At work I mostly program in Ruby, but our system (YaST) has a C/C++ part
too. So I get to debug C crashes infrequently enough to forget some
tricks. Here I write them down for the next time.

1. Contents and tl;dr

• $ ulimit -c unlimited so that a core dump is saved
• $ sudo coredumpctl dump -o core so that it is saved to a file
• $ gdb -c core is wrong, gdb program core is right
• (gdb) info sh mylib
• (gdb) select a stack frame before querying variables or macros
• $ CFLAGS="-g3 ..." for debugging macros

1. (Un)helpful crash dump

When Ruby crashes, it produces a very verbose dump of information. It is not
much helpful in our case:

$ rake run[fail]
/sbin/yast2 src/clients/fail.rb
/usr/lib64/ruby/vendor_ruby/2.5.0/yast/yast.rb:204: [BUG] Segmentation fault at 0x0000000000000008
ruby 2.5.0p0 (2017-12-25 revision 61468) [x86_64-linux-gnu]

-- Control frame information -----------------------------------------------
c:0011 p:---- s:0066 e:000065 CFUNC  :call_yast_function
c:0010 p:0061 s:0058 e:000057 BLOCK  /usr/lib64/ruby/vendor_ruby/2.5.0/yast/yast.rb:204 [FINISH]
c:0009 p:0023 s:0054 e:000053 METHOD /local/home-mvidner/svn/yast/samba-server/src/clients/fail.rb:5
[...]
c:0002 p:0489 s:0011 E:000c18 EVAL   /usr/lib/YaST2/bin/y2start:58 [FINISH]
c:0001 p:0000 s:0003 E:001300 (none) [FINISH]

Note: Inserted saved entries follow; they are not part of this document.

(** * Restaurant name / menu generator and conversational memory

    A shallow embedding of the two LangChain example programs
    [simple_langchain/main.py] (manual and sequential chaining) and
    [simple_agent_with_memory/main.py] (conversation with a window memory),
    with the properties of their specification.

    The programs are glue code around an imported library.  The parts of
    that library they call ([PromptTemplate], the [|] operator, [LLMChain],
    [SequentialChain], [ConversationChain], [ConversationBufferWindowMemory])
    are not in the repository; they are modelled in the module [LangChain]
    below, and the built-ins of Python the programs use in [Py].  The
    functions of the repository itself are in [SimpleLangchain] and
    [AgentWithMemory] and follow the Python text line by line; [Runs] says
    what a run does as plain functions, and the properties come last.

    Three more pieces of the repository follow the same pattern: the web
    page of [simple_langchain/webApp.py] in [WebApp], the loop of
    [simple_agent_with_memory/main.py] in [Conversation], and the chat loop
    of [langchain_prompts/chatbot.py] in [Chatbot]. *)

From Stdlib Require Import Ascii String DecimalString NArith Lia.
From Stdlib Require Import DecimalPos DecimalN.
From stdpp Require Import base option list strings gmap.

Local Open Scope string_scope.

(** ** Python values and effects *)
Module Py.

(** Exception classes the programs can meet. [CapabilityError] stands for
    whatever the remote completion provider raises (authentication, network,
    rate limit, time-out). *)
Inductive exn_class :=
  | TypeError | KeyError | ValueError | ValidationError
  | OSError | EOFError | CapabilityError.

(** An exception: its class and the text [str(e)] gives. *)
Record exn := Exn { exn_cls : exn_class; exn_str : string }.

#[export] Instance exn_class_eq_dec : EqDecision exn_class.
Proof. solve_decision. Defined.
#[export] Instance exn_eq_dec : EqDecision exn.
Proof. solve_decision. Defined.

(** A [dict] with [str] keys and [str] values; insertion-ordered, as in
    Python, since [repr] shows the order. *)
Definition dict := list (string * string).

Fixpoint dict_get (d : dict) (k : string) : option string :=
  match d with
  | [] => None
  | (k', v) :: d' => if String.eqb k' k then Some v else dict_get d' k
  end.

(** [d[k] = v]: overwrite in place, or append a new key at the end. *)
Fixpoint dict_set (d : dict) (k v : string) : dict :=
  match d with
  | [] => [(k, v)]
  | (k', v') :: d' =>
      if String.eqb k' k then (k', v) :: d' else (k', v') :: dict_set d' k v
  end.

(** [d.update(e)] and [{**d, **e}]. *)
Definition dict_update (d e : dict) : dict :=
  fold_left (fun acc kv => dict_set acc kv.1 kv.2) e d.

(** [sep.join(l)]. *)
Fixpoint join (sep : string) (l : list string) : string :=
  match l with
  | [] => ""
  | [s] => s
  | s :: l' => s +:+ sep +:+ join sep l'
  end.

(** [s * n]. *)
Fixpoint str_mul (s : string) (n : nat) : string :=
  match n with
  | O => ""
  | S n' => s +:+ str_mul s n'
  end.

(** [s.split("\n")]. *)
Fixpoint split_lines_go (cur : string) (s : string) : list string :=
  match s with
  | EmptyString => [String.rev cur]
  | String c s' =>
      if Ascii.eqb c "010"%char then String.rev cur :: split_lines_go "" s'
      else split_lines_go (String c cur) s'
  end.

Definition split_lines (s : string) : list string := split_lines_go "" s.

(** [repr] of a [dict] of strings, given [repr] on [str]. *)
Definition dict_repr (repr_str : string -> string) (d : dict) : string :=
  "{" +:+
  join ", " (map (fun kv => repr_str kv.1 +:+ ": " +:+ repr_str kv.2) d)
  +:+ "}".

(** *** Wall-clock time *)

Record datetime := DateTime {
  year : N; month : N; day : N;
  hour : N; minute : N; second : N
}.

(** Calendar ranges of a [datetime] object (the day is not checked against
    the month's length); years before 1000 are left out, where the C library
    behind [strftime] may not pad [%Y]. *)
Definition valid_datetime (d : datetime) : Prop :=
  (1000 <= year d <= 9999 /\ 1 <= month d <= 12 /\ 1 <= day d <= 31 /\
   hour d < 24 /\ minute d < 60 /\ second d < 60)%N.

Definition dec (n : N) : string := NilZero.string_of_uint (N.to_uint n).

(** Decimal, left-padded with zeros to [width] characters. *)
Definition zfill (width : nat) (n : N) : string :=
  str_mul "0" (width - String.length (dec n)) +:+ dec n.

(** [d.strftime(fmt)] for the directives the programs use; any other
    character is copied. *)
Fixpoint strftime (fmt : string) (d : datetime) : string :=
  match fmt with
  | EmptyString => ""
  | String "%" (String c rest) =>
      (if Ascii.eqb c "Y" then zfill 4 (year d)
       else if Ascii.eqb c "m" then zfill 2 (month d)
       else if Ascii.eqb c "d" then zfill 2 (day d)
       else if Ascii.eqb c "H" then zfill 2 (hour d)
       else if Ascii.eqb c "M" then zfill 2 (minute d)
       else if Ascii.eqb c "S" then zfill 2 (second d)
       else String "%" (String c "")) +:+ strftime rest d
  | String c rest => String c (strftime rest d)
  end.

(** *** The world a run acts on *)

(** Everything outside the interpreter that the programs read or change.
    [console] holds the text of each [print] call (and each [input] prompt),
    oldest first, without the newline [print] adds; logging done by the
    library itself under [verbose=True] is not recorded.  [clock k] is what
    the [k]-th call of [datetime.now()] returns; [disk_fault k] is the
    message of the [OSError] the [k]-th file operation (an [open], a [write]
    or the closing of a file) raises, if it fails.  [llm_log] holds the
    prompts sent to the completion capability, oldest first. *)
Record World := mkWorld {
  console : list string;
  stdin : list string;
  files : gmap string string;
  clock : nat -> datetime;
  clock_reads : nat;
  disk_fault : nat -> option string;
  disk_ops : nat;
  llm_log : list string
}.

Inductive outcome (A : Type) :=
  | Return (a : A)
  | Raise (e : exn).
Arguments Return {A} a.
Arguments Raise {A} e.

(** A computation: runs in a world, returns or raises, leaves a world. *)
Definition M (A : Type) : Type := World -> outcome A * World.

Definition ret {A} (a : A) : M A := fun w => (Return a, w).

Definition raise {A} (e : exn) : M A := fun w => (Raise e, w).

Definition bind {A B} (c : M A) (k : A -> M B) : M B :=
  fun w =>
    match c w with
    | (Return a, w') => k a w'
    | (Raise e, w') => (Raise e, w')
    end.

(** [try: c  except Exception as e: h(e)]. *)
Definition try_except {A} (c : M A) (h : exn -> M A) : M A :=
  fun w =>
    match c w with
    | (Return a, w') => (Return a, w')
    | (Raise e, w') => h e w'
    end.

Declare Scope py_scope.
Delimit Scope py_scope with py.
Notation "x <- c ;; k" := (bind c (fun x => k))
  (at level 100, c at next level, right associativity) : py_scope.
Notation "c ;;; k" := (bind c (fun _ => k))
  (at level 100, right associativity) : py_scope.
Local Open Scope py_scope.

(** [print(s)]. *)
Definition print (s : string) : M unit :=
  fun w =>
    (Return tt,
     mkWorld (console w ++ [s]) (stdin w) (files w) (clock w) (clock_reads w)
             (disk_fault w) (disk_ops w) (llm_log w)).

-- Ruby level backtrace information ----------------------------------------
/usr/lib/YaST2/bin/y2start:58:in `<main>'
/usr/lib64/ruby/vendor_ruby/2.5.0/yast/wfm.rb:195:in `CallFunction'
[...]
/usr/lib64/ruby/vendor_ruby/2.5.0/yast/yast.rb:204:in `call_yast_function'

-- Machine register context ------------------------------------------------
 RIP: 0x00007fa423bf9677 RBP: 0x00007fff30f5ff20 RSP: 0x00007fff30f5fe10
[...]
 R14: 0x00007fff30f5ff48 R15: 0x00007fff30f5fe10 EFL: 0x0000000000010202

-- C level backtrace information -------------------------------------------
/usr/lib64/libruby2.5.so.2.5(rb_print_backtrace+0x15) [0x7fa428543f15]
/usr/lib64/libruby2.5.so.2.5(0x1c814c) [0x7fa42854414c]
/usr/lib64/libruby2.5.so.2.5(0x93e44) [0x7fa42840fe44]
/usr/lib64/libruby2.5.so.2.5(0x158eb2) [0x7fa4284d4eb2]
/lib64/libc.so.6(0x7fa427ff8160) [0x7fa427ff8160]
/usr/lib64/YaST2/plugin/libpy2lang0_ruby.so(_ZN5YRuby9callInnerENSt7__cxx1112basic_stringIcSt11char_traitsIcESaIcEEES5_7YCPList8constPtrI4TypeS8_E+0x4c7) [0x7fa423bf9677]
[...]
/usr/bin/ruby.ruby2.5(_start+0x2a) [0x40086a]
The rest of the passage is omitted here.